O. Beaud se méfie des analogies et ne cultive guère celle qui vient généralement à l’esprit dans le tableau qu’offre la France d’aujourd’hui d’un recul de la démocratie et de l’état de droit : l’analogie entre le monde universitaire et le monde judiciaire, qui incarnent deux contre‑pouvoirs, auxquels le pouvoir politique fait opposition, s’employant à limiter l’espace de liberté dont l’Université, aussi bien que la justice, a besoin pour exister.

« Sa carrière est liberté, mais son métier l’est aussi », dit de l’universitaire Georges Vedel, que cite plus d’une fois O. Beaud. Car c’est Georges Vedel qui a inspiré la décision du 20 janvier 1984 du Conseil constitutionnel, dont il était membre, d’inscrire l’indépendance des professeurs d’université dans la constitution :


Par leur nature même, les fonctions d’enseignement et de recherche non seulement permettent mais demandent, dans l’intérêt même du service, que la libre expression et l’indépendance des personnels soient garanties par les dispositions qui leur sont applicables
. (cité p. 135).

Le livre d’O. Beaud est aussi une histoire de l’idée d’université en France, que le néant hexagonal sur le sujet fait apparaître en relief. Les libertés universitaires sont constitutives de cette idée. Humbold les définit dans une allitération : Lehrfreiheit, Lehnfreheit, liberté d’enseigner, liberté d’étudier, et Nietzsche leur donne l’expression la plus éloquente dans une charge contre l’emprise de l’État sur la « liberté académique » :

Quant au professeur, il parle à ces étudiants qui l’écoutent. […] — Voilà l’appareil académique extérieur, voilà la machine à culture de l’Université mise en activité. Pour tout le reste le possesseur de cette bouche est séparé et indépendant des détenteurs des nombreuses oreilles : et cette double autonomie est louée avec exaltation sous le nom de « liberté académique ». Du reste l’un – pour que cette liberté soit encore accrue — peut dire à peu près ce que veut, l’autre, entendre à peu près ce qu’il veut : à ceci près que derrière ces deux groupes à une distance convenable se tient l’État avec la mine tendue du surveillant, pour rappeler de temps à autre que c’est lui le but, la fin et la quintessence de ces étranges procédures de parole et d’audition [1].

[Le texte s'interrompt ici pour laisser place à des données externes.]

Section statements.
Implicit Types σ : TxState.
Lemma LockTask_ok id σ t σ' :
  LockTask id σ = Ok (t, σ') → db_tasks (tx_db σ) !! id = Some t ∧ σ' = σ.
Proof. unfold LockTask. intros. inv_tx. done. Qed.
Lemma UpdateStage_ok s old σ u σ' :
  UpdateStage s old σ = Ok (u, σ') →
  ∃ row, db_stages (tx_db σ) !! s_ID s = Some row ∧ s_Attempt row = s_Attempt s ∧
    s_Status row = old ∧ s_Version row = s_Version s ∧ s_Status s ∈ stage_statuses ∧
    in_int4 (s_PlanRetryNo s) ∧ in_int4 (s_DeliverableRetryNo s) ∧
    in_int4 (s_Version row + 1) ∧
    σ' = with_db σ (set_stages (tx_db σ) (<[s_ID row := written row s]> (db_stages (tx_db σ)))).
Proof.
  unfold UpdateStage, Q_UpdateStage. intros. inv_tx; try discriminate.
  destruct_and?. eexists. split_and!; eauto.
Qed.
Lemma ClaimStage_ok id attempt status old σ n σ' :
  ClaimStage id attempt status old σ = Ok (n, σ') →
  ∃ row, db_stages (tx_db σ) !! id = Some row ∧ s_Attempt row = attempt ∧ s_Status row = old ∧
    n = (attempt + 1)%Z ∧ status ∈ stage_statuses ∧
    in_int4 (attempt + 1) ∧ in_int4 (s_Version row + 1) ∧
    σ' = with_db σ (set_stages (tx_db σ)
           (<[s_ID row := with_claim row status (attempt + 1) (s_Version row + 1)]>
              (db_stages (tx_db σ)))).
Proof.
  unfold ClaimStage. intros. inv_tx. destruct_and?. eexists. split_and!; eauto.
Qed.
Lemma SetStatus_ok t status σ t' σ' :
  SetStatus t status σ = Ok (t', σ') →
  ∃ row, db_tasks (tx_db σ) !! t_ID t = Some row ∧ t_Version row = t_Version t ∧
    status ∈ task_statuses ∧
    t' = with_TaskStatus t status (int64 (t_Version t + 1)) (t_UpdatedAt t) ∧
    σ' = with_db σ (set_tasks (tx_db σ)
           (<[t_ID row := with_TaskStatus row status (t_Version t + 1) (tx_now σ)]>
              (db_tasks (tx_db σ)))).
Proof.
  unfold SetStatus, UpdateTaskStatus. intros. inv_tx; try discriminate.
  eexists. split_and!; eauto.
Qed.
Lemma CreateApproval_ok id task stage kind retry title content σ u σ' :
  CreateApproval id task stage kind retry title content σ = Ok (u, σ') →
  db_approvals (tx_db σ) !! id = None ∧ is_Some (db_tasks (tx_db σ) !! task) ∧
  is_Some (db_stages (tx_db σ) !! stage) ∧
  Forall (λ a, ¬ approval_clash stage kind retry a) (rows (db_approvals (tx_db σ))) ∧
  σ' = with_db σ (set_approvals (tx_db σ) (<[id := MkApproval 0 id task stage kind retry
         "pending" title (Some content) None None None None (tx_now σ) None false]>
           (db_approvals (tx_db σ)))).
Proof. unfold CreateApproval. intros. inv_tx. done. Qed.
Lemma DecideApproval_ok id status feedback edited user version σ n σ' :
  DecideApproval id status feedback edited user version σ = Ok (n, σ') →
  n = 1%Z → ∃ a, db_approvals (tx_db σ) !! id = Some a ∧ a_Status a = "pending" ∧
    a_Version a = version ∧
    σ' = with_db σ (set_approvals (tx_db σ) (<[a_ID a := decided_row a status feedback edited
           user (tx_now σ)]> (db_approvals (tx_db σ)))).
Proof.
  unfold DecideApproval. intros. inv_tx; try discriminate.
  destruct_and?. eexists. split_and!; eauto.
Qed.
End statements.

(** Rows of a table. *)
Lemma elem_of_rows {A} (m : gmap string A) x : x ∈ rows m ↔ ∃ id, m !! id = Some x.
Proof.
  unfold rows. rewrite list_elem_of_fmap. split.
  - intros ([id y] & -> & H%elem_of_map_to_list). by exists id.
  - intros (id & H). exists (id, x). by rewrite elem_of_map_to_list.
Qed.
Lemma Forall_rows {A} (P : A → Prop) (m : gmap string A) :
  Forall P (rows m) ↔ ∀ id x, m !! id = Some x → P x.
Proof. rewrite Forall_forall. setoid_rewrite elem_of_rows. naive_solver. Qed.
Lemma elem_of_ListStages `{!Platform} db task s :
  s ∈ ListStages db task ↔ s_TaskID s = task ∧ ∃ id, db_stages db !! id = Some s.
Proof.
  unfold ListStages. by rewrite merge_sort_Permutation, list_elem_of_filter, elem_of_rows.
Qed.
Lemma FindStage_ok ss id s : FindStage ss id = Ok s → s ∈ ss ∧ s_ID s = id.
Proof.
  induction ss as [|x ss IH]; [done|]. simpl. rewrite elem_of_cons. case_eqb; naive_solver.
Qed.

(** ** Transactions *)
(** What the services can observe of the world between transactions: the database, the
    random and clock values consumed so far and the hooks that have run. *)
Record World := MkWorld { w_db : DB; w_ticks : nat; w_hooks : list Hook }.

(** What the infrastructure does to a transaction whose statements succeed: the commit is
    acknowledged, its acknowledgement is lost (after the server applied it or not), or the
    connection fails before the commit. *)
Inductive Fate := Acked | Unacked (applied : bool) (e : error) | Lost (e : error).

Section with_tx.
Context {PF : Platform}.
Definition begin_tx (w : World) : TxState :=
  MkTx (w_db w) [] (S (w_ticks w)) (clock_at (w_ticks w)).
Definition after_tx (w : World) (σ : TxState) : World :=
  MkWorld (tx_db σ) (tx_ticks σ) (w_hooks w).
(** src: internal/store/store.go 41-62 Store.WithTx *)
Definition WithTx {A} (fate : Fate) (fn : Tx A) (w : World) : result A * World :=
  match fate, fn (begin_tx w) with
  | Lost e, Ok _ => (Err e, w)
  | _, Err e => (Err e, w)
  | Acked, Ok (a, σ) =>
      (Ok a, MkWorld (tx_db σ) (tx_ticks σ) (w_hooks w ++ tx_after σ))
  | Unacked applied e, Ok (a, σ) =>
      (Err (CommitError e), if applied then after_tx w σ else w)
  end.

(** C12: a transaction is atomic: the database afterwards is the one before or the one its
    statements produced; success means it was applied and exactly its own hooks ran, in
    order; any error other than a lost acknowledgement means nothing was applied, and no
    error ever runs a hook. *)
Theorem WithTx_atomic {A} fate (fn : Tx A) w r w' :
  WithTx fate fn w = (r, w') →
  match r with
  | Ok a => ∃ σ, fn (begin_tx w) = Ok (a, σ) ∧ w_db w' = tx_db σ ∧
              w_hooks w' = w_hooks w ++ tx_after σ
  | Err e => w_hooks w' = w_hooks w ∧
      (w' = w ∨ is_commit_error e = true ∧
         ∃ a σ, fn (begin_tx w) = Ok (a, σ) ∧ w_db w' = tx_db σ)
  end.
Proof.
  unfold WithTx. destruct (fn (begin_tx w)) as [[a σ]|e] eqn:Hf, fate as [|[]|];
    intros [= <- <-]; simpl; (split; [done|]) || (exists σ; done) || idtac; try (by left).
  right. split; [done|]. by exists a, σ.
Qed.
End with_tx.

L’argument n’est guère relayé au XXe siècle, sinon par quelques fortes têtes de l’intelligentsia anglo‑saxonne comme Bertrand Russell ou Allan Bloom [2].

O. Beaud reprend la question en l’abordant à partir de ce qu’en disent ou n’en disent pas les lois françaises. C’est l’objet de son livre. Il distingue trois types de « libertés universitaires » ou trois aspects de la même liberté fondamentale : la liberté de recherche, la liberté d’enseignement, la liberté d’expression. Absente du texte de la Constitution mais présente dans la loi Savary du 26 janvier 1984, qui garantit à l’universitaire et au chercheur « leur possibilité de libre développement scientifique, créateur et critique », la première de ces trois libertés n’a guère attiré l’attention du législateur. Les deux autres figurent dans la loi du 12 novembre 1968 (article 34), elles sont reprises en 1984 dans la loi Savary, et font l’objet d’une recommandation de l’UNESCO le 11 novembre 1997. Mais ce qu’O. Beaud entreprend de montrer, c’est que la jurisprudence du conseil d’État ne se conforme guère aux motifs de la décision du 20 janvier 1984 du Conseil constitutionnel : « la constitutionnalisation de la garantie des libertés universitaires par le principe d’indépendance n’a que faiblement affecté la jurisprudence administrative » (p. 147), le conseil d’État faisant le plus souvent prévaloir les dispositions de la loi relatives à la fonction publique sur « les exigences légales devant découler […] du principe d’indépendance » des professeurs d’université décidé par le Conseil constitutionnel (p. 158). De récents événements, qu’O. Beaud analyse à la fin de son livre, montrent que le Conseil constitutionnel, dans sa composition actuelle, tient l’initiative de Georges Vedel pour une incongruité.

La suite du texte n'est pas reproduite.